=== Section Start ===

(** X16.  The checkpoint [ModelCheckout] writes for an [EfficientNet] at an epoch
    on the period can be loaded: the adapter is not changed by the callback,
    and [load_weight] of the written file into an adapter of the same
    architecture gives it the saved state. *)
Theorem ModelCheckout_checkpoint_loadable (cb : @ModelCheckout EfficientNet.t)
    (epoch : Z) (a b : EfficientNet.t) (env : Env) :
  mc_model cb = EfficientNet_BaseModel network_forward train_step ->
  mc_per_epoch cb <> 0 ->
  (epoch + 1) `mod` mc_per_epoch cb = 0 ->
  same_architecture a b ->
  let w1 := snd (ModelCheckout__call__ cb epoch (a, env)) in
  fst w1 = a /\
  EfficientNet.load_weight (checkout_path cb epoch) (b, snd w1)
  = (Ok tt, (restored b a, after_load_prints (EfficientNet._num_classes a) (snd w1))).
Proof.
  intros Hmodel Hn Hmod Hsame. cbn zeta.
  rewrite (ModelCheckout_call_on_period cb epoch _ Hn Hmod), Hmodel.
  cbn [save_weight EfficientNet_BaseModel]. rewrite save_weight_unfold. cbn [fst snd].
  split; [reflexivity | ].
  apply load_weight_restores; [exact Hsame | ].
  cbn. apply lookup_insert_eq.
Qed.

=== Section End ===

## WHAT YOU WILL DO
The answer should contain every line of the data, unchanged.

## SOLUTION FOR THIS TASK
(** X16.  The checkpoint [ModelCheckout] writes for an [EfficientNet] at an epoch
    on the period can be loaded: the adapter is not changed by the callback,
    and [load_weight] of the written file into an adapter of the same
    architecture gives it the saved state. *)
Theorem ModelCheckout_checkpoint_loadable (cb : @ModelCheckout EfficientNet.t)
    (epoch : Z) (a b : EfficientNet.t) (env : Env) :
  mc_model cb = EfficientNet_BaseModel network_forward train_step ->
  mc_per_epoch cb <> 0 ->
  (epoch + 1) `mod` mc_per_epoch cb = 0 ->
  same_architecture a b ->
  let w1 := snd (ModelCheckout__call__ cb epoch (a, env)) in
  fst w1 = a /\
  EfficientNet.load_weight (checkout_path cb epoch) (b, snd w1)
  = (Ok tt, (restored b a, after_load_prints (EfficientNet._num_classes a) (snd w1))).
Proof.
  intros Hmodel Hn Hmod Hsame. cbn zeta.
  rewrite (ModelCheckout_call_on_period cb epoch _ Hn Hmod), Hmodel.
  cbn [save_weight EfficientNet_BaseModel]. rewrite save_weight_unfold. cbn [fst snd].
  split; [reflexivity | ].
  apply load_weight_restores; [exact Hsame | ].
  cbn. apply lookup_insert_eq.
Qed.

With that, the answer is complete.